Copy out, from the entries below, each line holding the string "Hiso".

+===+

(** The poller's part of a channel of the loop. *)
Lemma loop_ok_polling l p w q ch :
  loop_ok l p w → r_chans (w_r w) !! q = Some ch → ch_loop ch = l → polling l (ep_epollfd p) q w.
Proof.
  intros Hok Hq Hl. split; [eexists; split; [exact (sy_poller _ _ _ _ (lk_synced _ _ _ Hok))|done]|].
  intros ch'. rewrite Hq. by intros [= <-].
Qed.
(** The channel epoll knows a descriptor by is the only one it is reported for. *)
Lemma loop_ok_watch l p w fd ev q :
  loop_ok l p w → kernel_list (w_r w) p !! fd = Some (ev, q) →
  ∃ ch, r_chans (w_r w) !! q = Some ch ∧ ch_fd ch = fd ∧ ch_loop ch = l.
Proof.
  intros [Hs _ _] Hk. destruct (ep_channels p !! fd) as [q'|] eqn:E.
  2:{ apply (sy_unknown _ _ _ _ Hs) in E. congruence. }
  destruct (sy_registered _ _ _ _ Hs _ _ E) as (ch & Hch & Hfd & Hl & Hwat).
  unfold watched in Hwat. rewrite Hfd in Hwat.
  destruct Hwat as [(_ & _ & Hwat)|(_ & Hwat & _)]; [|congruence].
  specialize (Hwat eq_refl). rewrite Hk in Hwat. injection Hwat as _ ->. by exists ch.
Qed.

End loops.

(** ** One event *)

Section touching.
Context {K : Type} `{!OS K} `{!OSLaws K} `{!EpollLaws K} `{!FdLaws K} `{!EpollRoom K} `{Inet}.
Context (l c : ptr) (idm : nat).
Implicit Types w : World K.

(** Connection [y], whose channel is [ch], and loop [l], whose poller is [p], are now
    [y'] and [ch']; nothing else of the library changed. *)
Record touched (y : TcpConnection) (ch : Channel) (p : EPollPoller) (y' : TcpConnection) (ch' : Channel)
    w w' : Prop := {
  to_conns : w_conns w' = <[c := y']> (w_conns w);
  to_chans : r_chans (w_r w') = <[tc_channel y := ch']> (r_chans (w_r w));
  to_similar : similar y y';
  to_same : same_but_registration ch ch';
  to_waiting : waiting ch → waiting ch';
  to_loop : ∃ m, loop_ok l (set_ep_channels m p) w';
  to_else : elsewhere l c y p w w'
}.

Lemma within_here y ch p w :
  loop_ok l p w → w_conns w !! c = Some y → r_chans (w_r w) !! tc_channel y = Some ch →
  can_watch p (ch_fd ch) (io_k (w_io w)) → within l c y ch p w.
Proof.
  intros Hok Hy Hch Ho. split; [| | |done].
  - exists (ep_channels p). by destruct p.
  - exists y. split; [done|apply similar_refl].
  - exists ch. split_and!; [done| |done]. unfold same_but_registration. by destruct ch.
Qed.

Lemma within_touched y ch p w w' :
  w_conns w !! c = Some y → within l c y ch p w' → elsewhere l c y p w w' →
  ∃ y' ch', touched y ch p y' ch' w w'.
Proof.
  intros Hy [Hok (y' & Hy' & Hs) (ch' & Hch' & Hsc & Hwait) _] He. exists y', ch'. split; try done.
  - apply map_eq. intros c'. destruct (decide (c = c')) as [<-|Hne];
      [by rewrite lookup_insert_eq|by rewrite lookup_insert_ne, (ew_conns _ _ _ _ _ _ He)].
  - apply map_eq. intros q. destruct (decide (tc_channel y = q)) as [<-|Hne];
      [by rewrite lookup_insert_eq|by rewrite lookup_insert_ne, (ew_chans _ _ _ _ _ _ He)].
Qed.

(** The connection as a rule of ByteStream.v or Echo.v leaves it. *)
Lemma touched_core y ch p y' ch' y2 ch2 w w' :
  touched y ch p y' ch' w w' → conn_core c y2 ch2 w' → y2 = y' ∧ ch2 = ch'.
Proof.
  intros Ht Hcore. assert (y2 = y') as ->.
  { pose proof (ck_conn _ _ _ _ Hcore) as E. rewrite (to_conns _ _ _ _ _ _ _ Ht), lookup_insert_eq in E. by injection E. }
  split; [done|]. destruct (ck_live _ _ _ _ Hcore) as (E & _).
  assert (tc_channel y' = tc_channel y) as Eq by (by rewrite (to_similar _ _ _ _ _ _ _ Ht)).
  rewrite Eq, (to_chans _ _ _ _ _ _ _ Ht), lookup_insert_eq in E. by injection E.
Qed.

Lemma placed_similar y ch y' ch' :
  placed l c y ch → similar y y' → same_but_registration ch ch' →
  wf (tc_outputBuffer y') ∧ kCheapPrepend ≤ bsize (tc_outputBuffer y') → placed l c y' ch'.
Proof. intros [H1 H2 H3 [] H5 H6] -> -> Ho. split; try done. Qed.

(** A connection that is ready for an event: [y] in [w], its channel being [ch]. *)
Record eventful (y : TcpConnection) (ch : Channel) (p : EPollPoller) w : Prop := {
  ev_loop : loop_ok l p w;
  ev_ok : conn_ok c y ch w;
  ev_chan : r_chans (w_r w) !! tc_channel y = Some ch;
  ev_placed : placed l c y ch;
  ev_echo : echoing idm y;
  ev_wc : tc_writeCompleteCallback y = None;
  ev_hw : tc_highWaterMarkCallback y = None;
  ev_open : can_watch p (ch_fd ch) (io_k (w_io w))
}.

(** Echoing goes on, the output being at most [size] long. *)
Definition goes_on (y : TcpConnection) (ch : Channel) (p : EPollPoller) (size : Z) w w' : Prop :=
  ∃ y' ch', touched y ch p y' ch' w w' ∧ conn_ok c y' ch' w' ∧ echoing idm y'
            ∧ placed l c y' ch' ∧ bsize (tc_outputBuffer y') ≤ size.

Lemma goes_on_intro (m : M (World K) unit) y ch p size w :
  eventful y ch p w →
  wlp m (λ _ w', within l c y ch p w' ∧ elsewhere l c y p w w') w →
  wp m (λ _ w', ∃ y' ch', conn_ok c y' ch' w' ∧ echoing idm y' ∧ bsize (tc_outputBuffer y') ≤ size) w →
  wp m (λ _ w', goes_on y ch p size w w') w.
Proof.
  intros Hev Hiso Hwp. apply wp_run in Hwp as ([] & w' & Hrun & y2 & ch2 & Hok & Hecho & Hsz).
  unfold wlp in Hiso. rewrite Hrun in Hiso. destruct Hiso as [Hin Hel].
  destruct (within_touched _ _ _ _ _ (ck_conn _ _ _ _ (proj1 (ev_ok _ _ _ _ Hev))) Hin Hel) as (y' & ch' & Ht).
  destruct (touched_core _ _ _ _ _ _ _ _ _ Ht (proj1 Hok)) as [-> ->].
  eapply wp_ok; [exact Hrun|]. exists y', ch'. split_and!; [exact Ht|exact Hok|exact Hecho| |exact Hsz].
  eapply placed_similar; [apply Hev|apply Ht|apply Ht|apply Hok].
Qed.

+===+

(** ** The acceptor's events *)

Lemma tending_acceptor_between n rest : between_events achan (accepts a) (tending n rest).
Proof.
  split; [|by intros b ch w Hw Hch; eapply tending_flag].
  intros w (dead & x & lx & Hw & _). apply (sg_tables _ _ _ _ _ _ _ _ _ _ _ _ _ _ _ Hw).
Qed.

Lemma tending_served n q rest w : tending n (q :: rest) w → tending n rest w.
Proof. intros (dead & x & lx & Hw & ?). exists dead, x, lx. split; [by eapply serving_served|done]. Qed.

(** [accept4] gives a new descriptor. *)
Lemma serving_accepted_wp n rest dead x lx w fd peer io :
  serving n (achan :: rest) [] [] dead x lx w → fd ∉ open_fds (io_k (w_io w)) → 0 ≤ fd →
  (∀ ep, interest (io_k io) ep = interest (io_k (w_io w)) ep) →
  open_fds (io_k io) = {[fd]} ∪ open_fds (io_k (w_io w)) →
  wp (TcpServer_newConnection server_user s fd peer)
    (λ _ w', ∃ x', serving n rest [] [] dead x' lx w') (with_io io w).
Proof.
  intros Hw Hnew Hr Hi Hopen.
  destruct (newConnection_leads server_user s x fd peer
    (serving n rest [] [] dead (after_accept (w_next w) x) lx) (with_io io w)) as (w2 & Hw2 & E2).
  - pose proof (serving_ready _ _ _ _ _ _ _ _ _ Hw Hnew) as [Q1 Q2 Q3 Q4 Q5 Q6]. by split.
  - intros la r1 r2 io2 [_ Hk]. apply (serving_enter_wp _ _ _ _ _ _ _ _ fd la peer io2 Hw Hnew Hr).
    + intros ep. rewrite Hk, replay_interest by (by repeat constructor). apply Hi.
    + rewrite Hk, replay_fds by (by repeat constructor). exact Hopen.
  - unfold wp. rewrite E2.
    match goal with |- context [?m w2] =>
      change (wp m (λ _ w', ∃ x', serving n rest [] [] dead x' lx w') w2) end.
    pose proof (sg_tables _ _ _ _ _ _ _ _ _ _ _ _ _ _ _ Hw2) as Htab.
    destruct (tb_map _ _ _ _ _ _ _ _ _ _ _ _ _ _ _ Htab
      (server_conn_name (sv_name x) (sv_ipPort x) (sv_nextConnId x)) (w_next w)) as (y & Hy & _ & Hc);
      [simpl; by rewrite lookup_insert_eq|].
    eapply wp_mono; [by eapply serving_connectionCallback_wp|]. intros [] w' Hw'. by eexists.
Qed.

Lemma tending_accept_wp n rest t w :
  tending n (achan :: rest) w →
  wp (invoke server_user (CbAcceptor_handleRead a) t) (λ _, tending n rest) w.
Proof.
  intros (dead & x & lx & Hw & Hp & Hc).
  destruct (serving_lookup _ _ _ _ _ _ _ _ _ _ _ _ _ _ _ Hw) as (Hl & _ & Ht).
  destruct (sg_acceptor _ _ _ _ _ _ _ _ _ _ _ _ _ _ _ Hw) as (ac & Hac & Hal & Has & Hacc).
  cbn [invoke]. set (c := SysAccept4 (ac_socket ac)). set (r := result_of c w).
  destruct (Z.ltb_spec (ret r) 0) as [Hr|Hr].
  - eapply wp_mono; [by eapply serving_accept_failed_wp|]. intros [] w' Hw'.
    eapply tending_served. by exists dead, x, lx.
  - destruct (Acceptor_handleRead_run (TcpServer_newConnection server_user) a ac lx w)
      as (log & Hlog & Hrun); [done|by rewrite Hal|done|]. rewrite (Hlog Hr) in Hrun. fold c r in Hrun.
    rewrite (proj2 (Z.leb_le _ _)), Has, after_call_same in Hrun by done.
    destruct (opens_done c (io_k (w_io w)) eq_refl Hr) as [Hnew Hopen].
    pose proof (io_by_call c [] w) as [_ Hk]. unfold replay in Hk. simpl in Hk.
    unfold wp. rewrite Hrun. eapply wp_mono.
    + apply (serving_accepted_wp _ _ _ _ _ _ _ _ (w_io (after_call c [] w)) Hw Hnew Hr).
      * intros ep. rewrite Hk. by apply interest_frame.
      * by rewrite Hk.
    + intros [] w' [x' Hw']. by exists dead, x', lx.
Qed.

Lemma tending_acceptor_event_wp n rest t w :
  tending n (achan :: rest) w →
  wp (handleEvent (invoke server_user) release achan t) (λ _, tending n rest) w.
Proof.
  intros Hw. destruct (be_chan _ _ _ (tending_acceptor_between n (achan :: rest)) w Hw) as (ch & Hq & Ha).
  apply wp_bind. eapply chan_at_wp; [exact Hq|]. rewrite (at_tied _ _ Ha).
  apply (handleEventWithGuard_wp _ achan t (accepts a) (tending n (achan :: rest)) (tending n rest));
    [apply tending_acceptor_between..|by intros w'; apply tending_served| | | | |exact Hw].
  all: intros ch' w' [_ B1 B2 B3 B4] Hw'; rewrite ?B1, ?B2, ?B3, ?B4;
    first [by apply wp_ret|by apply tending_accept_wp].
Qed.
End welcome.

+===+

**RESULT OF THE TASK**
  intros Hev Hiso Hwp. apply wp_run in Hwp as ([] & w' & Hrun & y2 & ch2 & Hok & Hecho & Hsz).
  unfold wlp in Hiso. rewrite Hrun in Hiso. destruct Hiso as [Hin Hel].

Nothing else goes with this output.